L'ingresso in scena è dantesco: l'ascesa attraverso una grotta e una porta rimanda all'ingresso nell'aldilà (Inferno III). Tuttavia qui si sale – in un rovesciamento topografico che contribuisce a creare ambiguità: si pensa di salire verso la luce e il bene… ma si arriva al trionfo del male.

2. Satana come figura maestosa

La descrizione iniziale è volutamente positiva, sontuosa, seducente. Satana appare come un re celeste: tre corone, scettro, viso sereno, proporzioni perfette, sei ali splendenti. La sua apparenza inganna.
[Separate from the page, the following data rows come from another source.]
Lemma spec_run_fails os : ∀ sh σ e, scoped (dom σ) os → spec_run sh os σ = Err e → e = NsAssert.
Proof.
  induction os as [|o os IH]; intros sh σ e; [done|]. intros [Hl Hsc]. cbn [spec_run]. destruct (spec_step (hd false sh) o σ) as [[a σ1]|e1] eqn:Eo; res_simpl.
  - destruct (spec_run (tl sh) os σ1) as [[l σ2]|e2] eqn:Er; res_simpl; [done|]. intros [= ->]. apply (IH (tl sh) σ1); [by rewrite (spec_step_live _ _ _ _ _ Hl Eo)|done].
  - intros [= ->]. by apply (spec_step_fails (hd false sh) o σ).
Qed.

(** ** Types of tag with one size *)

Section sizes.
Context (sz : Z → Z).

(** All tags of a type have the same length. *)
Definition sized (o : op) : Prop := match o with OpAdd tag _ | OpReplace tag _ => zlen (tag_bytes tag) = sz (tag_tid tag) | _ => True end.

Definition tag_sized (x : Z * list Z) : Prop := zlen x.2 = sz x.1 ∧ zlen x.2 < 2 ^ 32 - 1.
Definition all_sized σ : Prop := map_Forall (λ _ c, Forall tag_sized c) σ.

Lemma find_tag_in tid c d : find_tag tid c = Some d → (tid, d) ∈ c.
Proof. induction c as [|[t b] c IH]; [done|]. cbn [find_tag fst snd]. destruct (Z.eqb_spec t tid) as [->|]; [intros [= ->]; by left|right; auto]. Qed.

Lemma remove_sized tid c : Forall tag_sized c → Forall tag_sized (remove_tag tid c).
Proof. induction 1 as [|x c Hx Hc IH]; [constructor|]. cbn [remove_tag]. destruct (x.1 =? tid); [done|by constructor]. Qed.

Lemma replace_sized tag c : tag_sized (tag_tid tag, tag_bytes tag) → Forall tag_sized c → Forall tag_sized (replace_tag tag c).
Proof. intros Ht. induction 1 as [|x c Hx Hc IH]; [constructor|]. cbn [replace_tag]. destruct (Z.eqb_spec x.1 (tag_tid tag)) as [->|]; by constructor. Qed.

Lemma all_sized_at i c σ : all_sized σ → spec_at i σ = Ok c → Forall tag_sized c.
Proof. intros Ha Hc. apply deref_ok in Hc. by apply (map_Forall_lookup_1 _ _ _ _ Ha Hc). Qed.

Lemma spec_add_sized tag i c σ a σ' : zlen (tag_bytes tag) = sz (tag_tid tag) → all_sized σ → Forall tag_sized c → spec_add tag i c σ = Ok (a, σ') → all_sized σ'.
Proof. intros Ht Ha Hc. unfold spec_add. case_bool_decide; [|done]. intros [= _ <-]. apply map_Forall_insert_2; [|done]. constructor; [|done]. by split. Qed.

Lemma spec_replace_sized b tag i c old σ : zlen (tag_bytes tag) = sz (tag_tid tag) → all_sized σ → Forall tag_sized c → find_tag (tag_tid tag) c = Some old →
  spec_replace b tag i c old σ = Ok (Some (tag_bytes tag), <[i := replace_tag tag c]> σ) ∧ all_sized (<[i := replace_tag tag c]> σ).
Proof.
  intros Ht Ha Hc Hf. apply find_tag_in in Hf. rewrite Forall_forall in Hc. destruct (Hc _ Hf) as [Hl Hl32]. cbn [fst snd] in *. rewrite <- Forall_forall in Hc.
  assert (tag_sized (tag_tid tag, tag_bytes tag)) as Hs by (split; cbn [fst snd]; lia). split; [|apply map_Forall_insert_2; [by apply replace_sized|done]].
  unfold spec_replace. rewrite !bool_decide_true by lia. rewrite drop_ge, app_nil_r by (unfold zlen in *; lia). destruct tag as [tid bs]. by destruct b.
Qed.

(** The specification does not look at what is shared. *)
Lemma spec_step_sized b o σ : sized o → all_sized σ → spec_step b o σ = spec_step false o σ ∧ ∀ a σ', spec_step b o σ = Ok (a, σ') → all_sized σ'.
Proof.
  intros Ho Ha. assert (∀ i c, spec_at i σ = Ok c → Forall tag_sized c) as Hat by (intros i c; by apply all_sized_at).
  assert (∀ i c, Forall tag_sized c → all_sized (<[i := c]> σ)) as Hins by (intros i c Hc; by apply map_Forall_insert_2).
  destruct o as [i|j o|i o|i|tag i|tid i|tag i|tid i|i]; cbn [spec_step sized] in *.
  7: { destruct (spec_at i σ) as [c|] eqn:Ec; res_simpl; [|done]. destruct (find_tag _ c) as [old|] eqn:Ef; [|split; [done|]; intros a σ'; apply spec_add_sized; eauto].
    rewrite !(proj1 (spec_replace_sized _ tag i c old σ Ho Ha (Hat _ _ Ec) Ef)). split; [done|]. intros a σ' [= _ <-].
    apply (spec_replace_sized false tag i c old σ Ho Ha (Hat _ _ Ec) Ef). }
  all: split; [done|]; intros a σ' Hs; res_inv; simplify_eq; eauto using remove_sized.
  - by apply map_Forall_delete.
  - destruct (find_tag _ _); [done|]. eapply spec_add_sized; [exact Ho|exact Ha| |eassumption]. by eapply Hat.
Qed.

Lemma spec_run_sized os : ∀ sh sh' σ, Forall sized os → all_sized σ → spec_run sh os σ = spec_run sh' os σ.
Proof.
  induction os as [|o os IH]; intros sh sh' σ Ho Ha; [done|]. apply Forall_cons in Ho as [Ho Hos]. cbn [spec_run].
  rewrite (proj1 (spec_step_sized (hd false sh') o σ Ho Ha)). destruct (spec_step_sized (hd false sh) o σ Ho Ha) as [E Hs]. rewrite E in *.
  destruct (spec_step false o σ) as [[a σ1]|] eqn:Es; res_simpl; [|done]. by rewrite (IH (tl sh) (tl sh') σ1 Hos (Hs a σ1 eq_refl)).
Qed.
End sizes.

Lemma holds_empty : holds (mkMemory ∅ ∅) ∅.
Proof.
  constructor; [constructor| |].
  - intros [i|a] [p Hp]; cbn in Hp; [by rewrite lookup_empty in Hp|by rewrite lookup_empty in Hp].
  - intros a c Hc. unfold cnt_of in Hc. cbn [nodes] in Hc. by rewrite lookup_empty in Hc.
  - intros a t z d Hd. unfold tag_of in Hd. cbn [nodes] in Hd. by rewrite lookup_empty in Hd.
  - intros i. cbn [lists]. by rewrite !lookup_empty.
  - intros i c Hc. by rewrite lookup_empty in Hc.
Qed.

(** The lists of memory [s] read as [σ] says, and memory has no other nodes: with the last list the last node is freed. *)
Definition stands_for s σ : Prop :=
  (∀ i, is_Some (lists s !! i) ↔ is_Some (σ !! i)) ∧ (∀ i c, σ !! i = Some c → reads s i c) ∧ no_leaks s ∧ (σ = ∅ → nodes s = ∅).

Lemma holds_stands s σ : holds s σ → stands_for s σ.
Proof.
  intros Hh. pose proof (inv_reached s (h_inv s σ Hh)) as Hl. split; [apply Hh|]. split; [apply Hh|]. split; [done|].
  intros ->. apply map_empty. intros a. apply eq_None_not_Some. intros Ha. destruct (Hl a Ha) as (i & as' & Hp & _).
  apply path_ptr, (h_dom s ∅ Hh) in Hp. rewrite lookup_empty in Hp. by destruct Hp.
Qed.

(** C8 How far copy on write shows.  Any fewer than 2^15 operations on packet tag lists that are used between their construction
    and their destruction - construction, copy, assignment, destruction, [Add], [Remove], [Replace], [Peek],
    [RemoveAll] - give the result of lists that share nothing, where [Replace] of a tag that is there has two outcomes: either the new value takes
    the place of the old one, whatever their lengths, as in a list that shares the tag with another; or it is written over the old value, whose
    further bytes stay, and an assertion fails if it is longer.  Other assertions fail only where the lists say so: for [Add] of a type that is there already
    and for a tag of 2^32 - 1 bytes or more.  No pointer to a freed node is followed; in the end every list reads as the
    specification says, and each node left is on some list.
    If the tags of each type all have the same length, the outcomes are one, so that what lists share never shows. *)
Theorem taglist_refines os fuel :
  Z.of_nat (length os) < 2 ^ 15 → (length os ≤ fuel)%nat → scoped ∅ os →
  let result_is sh :=
    match spec_run sh os ∅ with
    | Ok (l, σ) => ∃ s, run fuel os (mkMemory ∅ ∅) = Ok (l, s) ∧ stands_for s σ
    | Err e => e = NsAssert ∧ run fuel os (mkMemory ∅ ∅) = Err NsAssert
    end in
  (∃ sh, length sh = length os ∧ result_is sh) ∧
  (∀ sz, Forall (sized sz) os → ∀ sh, result_is sh).
Proof.
  intros Hlt Hf Hsc result_is. destruct (run_taglist fuel os 0 (mkMemory ∅ ∅) ∅ holds_empty) as (sh & Hlen & Hr); [|done|done|by rewrite dom_empty_L|].
  { split; [by rewrite map_size_empty|]. intros i c Hc. by rewrite lookup_empty in Hc. }
  assert (result_is sh) as Hres.
  { unfold result_is, run_result in *. destruct (spec_run sh os ∅) as [[l σ]|e] eqn:Er.
    2: { assert (e = NsAssert) as -> by (eapply spec_run_fails; [by rewrite dom_empty_L|exact Er]). done. }
    destruct Hr as (s & Hs & Hh). exists s. split; [done|by apply holds_stands]. }
  split; [by exists sh|]. intros sz Hsz sh'. unfold result_is. rewrite (spec_run_sized sz os sh' sh ∅ Hsz); [exact Hres|]. by apply map_Forall_empty.
Qed.

(** Two copies of a packet, changed in turn. *)
Definition example_ops : list op :=
  [OpNew 0; OpAdd (mkTag 1 [10]) 0; OpAdd (mkTag 2 [20; 21]) 0; OpAdd (mkTag 3 [30]) 0; OpCopy 1 0; OpRemove 2 1; OpReplace (mkTag 1 [11]) 1;
   OpPeek 1 0; OpCopy 2 1; OpAdd (mkTag 4 [40]) 2; OpReplace (mkTag 3 [31]) 0; OpAssign 0 2; OpPeek 1 0; OpDelete 1; OpRemoveAll 2; OpDelete 2].

Definition example_state : spec := {[ 0%nat := [(4, [40]); (3, [30]); (1, [11])] ]}.

(** Tags of type 2 have two bytes, the others one. *)
Definition example_size (tid : Z) : Z := if tid =? 2 then 2 else 1.

Lemma taglist_refines_witness :
  let l := [None; None; None; None; None; Some [20; 21]; Some [11]; Some [10]; None; None; Some [31]; None; Some [11]; None; None; None] in
  Z.of_nat (length example_ops) < 2 ^ 15 ∧ scoped ∅ example_ops ∧ spec_run [] example_ops ∅ = Ok (l, example_state) ∧
  ∃ s, run 16 example_ops (mkMemory ∅ ∅) = Ok (l, s) ∧ stands_for s example_state.
Proof.
  assert (H : spec_run [] example_ops ∅ = Ok ([None; None; None; None; None; Some [20; 21]; Some [11]; Some [10]; None; None; Some [31]; None; Some [11]; None; None; None], example_state)) by (vm_compute; reflexivity).
  assert (Hs : scoped ∅ example_ops) by (cbn; set_solver).
  split; [reflexivity|]. split; [exact Hs|]. split; [exact H|].
  pose proof (proj2 (taglist_refines example_ops 16 eq_refl (le_n 16) Hs) example_size ltac:(repeat constructor) []) as Hr. cbv beta zeta in Hr. rewrite H in Hr. exact Hr.
Defined.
È il trionfo della superbia angelica, che si manifesta con bellezza, ordine e armonia apparente. L'intero scenario è un capolavoro di illusione allegorica, dove il male si traveste da bene, l'orrore da bellezza, la menzogna da maestà.

L'ambiente è quello di una corte sontuosa, popolata da creature perfettamente allineate e adoranti. L'aggettivo "benegno" e la triade delle corone sono ironici: alludono alla Trinità perversa del potere infernale.

🔍 Note testuali
– "gran podesta": la regalità di Satana è solo apparente, ma qui è descritta come reale. L'autore gioca sull'equivoco visivo per introdurre il tema dell'inganno.
– "tre miglia": l'altezza iperbolica sottolinea la sproporzione tra la grandezza materiale e il vuoto spirituale.
– "che Cupido e Cilleno non han tali":
Cilleno è Mercurio, messaggero degli dèi. Cupido rappresenta l'amore istintuale. Satana li supera entrambi: la sua seduzione è persino più potente.

3. Il coro delle genti

Attorno a Satana stanno folle adoranti, simbolo degli uomini traviati o dei demoni a lui sottomessi. La loro obbedienza immediata mostra il carisma illusorio del potere malvagio, che attira e domina senza sforzo apparente.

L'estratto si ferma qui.